Record PendingSnapshotPersistence := mkPendingSnapshot {
  sp_request_id : Z;
  sp_snapshot : RaftSnapshot;
  sp_reply_to : option Z;
  sp_response : option InstallSnapshotResponse;
  sp_local_creation : bool }.

Record PendingSnapshotTransfer := mkTransfer {
  tr_transfer_id : Z;
  tr_term : Z;
  tr_index : Z }.

Record PendingSnapshotRestore := mkRestore {
  rs_request_id : Z;
  rs_snapshot : RaftSnapshot;
  rs_reply_to : Z;
  rs_response : InstallSnapshotResponse }.

(** The members that are never assigned after construction. *)
Record Config := mkConfig {
  cf_timeouts : TimeoutRange;
  cf_heartbeat_interval : Z;
  cf_max_pending_reads : Z;
  cf_max_read_history : Z;
  cf_max_snapshot_bytes : Z;
  cf_max_snapshot_members : Z }.

Record Timers := mkTimers {
  tm_random_state : Z;
  tm_next_timer_id : Z;
  tm_election_timer : option Z;
  tm_election_timeout : option Z;
  tm_heartbeat_timer : option Z }.

Record LogWork := mkLogWork {
  lw_next_log_request_id : Z;
  lw_next_application_request_id : Z;
  lw_pending_log : option PendingLogPersistence;
  lw_pending_application : option PendingApplication }.

Record SnapshotWork := mkSnapshotWork {
  sw_pending_snapshot : option PendingSnapshotPersistence;
  sw_pending_snapshot_restore : option PendingSnapshotRestore;
  sw_install_after_hard_state : option (Z * InstallSnapshotRequest);
  sw_durable_snapshot : option RaftSnapshot;
  sw_snapshot_transfers : gmap Z PendingSnapshotTransfer;
  sw_next_snapshot_request_id : Z;
  sw_next_snapshot_transfer_id : Z }.

Record Reads := mkReads {
  rd_pending_reads : gmap Z PendingRead;
  rd_pending_read_requests : gmap RequestId Z;
  rd_used_read_requests : gset RequestId;
  rd_next_read_context : Z;
  rd_completed_read_count : Z;
  rd_rejected_read_count : Z }.

Record Core := mkCore {
  co_config : Config;
  co_state : State;
  co_timers : Timers;
  co_log_work : LogWork;
  co_snapshots : SnapshotWork;
  co_reads : Reads;
  co_started : bool }.

(** Assignments. *)
Definition set_state (s : State) (c : Core) : Core :=
  mkCore (co_config c) s (co_timers c) (co_log_work c) (co_snapshots c) (co_reads c) (co_started c).
Definition set_timers (t : Timers) (c : Core) : Core :=
  mkCore (co_config c) (co_state c) t (co_log_work c) (co_snapshots c) (co_reads c) (co_started c).
Definition set_log_work (w : LogWork) (c : Core) : Core :=
  mkCore (co_config c) (co_state c) (co_timers c) w (co_snapshots c) (co_reads c) (co_started c).
Definition set_snapshots (w : SnapshotWork) (c : Core) : Core :=
  mkCore (co_config c) (co_state c) (co_timers c) (co_log_work c) w (co_reads c) (co_started c).
Definition set_reads (r : Reads) (c : Core) : Core :=
  mkCore (co_config c) (co_state c) (co_timers c) (co_log_work c) (co_snapshots c) r (co_started c).
Definition set_started (c : Core) : Core :=
  mkCore (co_config c) (co_state c) (co_timers c) (co_log_work c) (co_snapshots c) (co_reads c) true.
###
### Problem details
Start with the line above that contains "(** The members" and end with the line that contains "sw_install_after_hard_state : option". Write out those lines exactly, and only those.

### Final answer
(** The members that are never assigned after construction. *)
Record Config := mkConfig {
  cf_timeouts : TimeoutRange;
  cf_heartbeat_interval : Z;
  cf_max_pending_reads : Z;
  cf_max_read_history : Z;
  cf_max_snapshot_bytes : Z;
  cf_max_snapshot_members : Z }.

Record Timers := mkTimers {
  tm_random_state : Z;
  tm_next_timer_id : Z;
  tm_election_timer : option Z;
  tm_election_timeout : option Z;
  tm_heartbeat_timer : option Z }.

Record LogWork := mkLogWork {
  lw_next_log_request_id : Z;
  lw_next_application_request_id : Z;
  lw_pending_log : option PendingLogPersistence;
  lw_pending_application : option PendingApplication }.

Record SnapshotWork := mkSnapshotWork {
  sw_pending_snapshot : option PendingSnapshotPersistence;
  sw_pending_snapshot_restore : option PendingSnapshotRestore;
  sw_install_after_hard_state : option (Z * InstallSnapshotRequest);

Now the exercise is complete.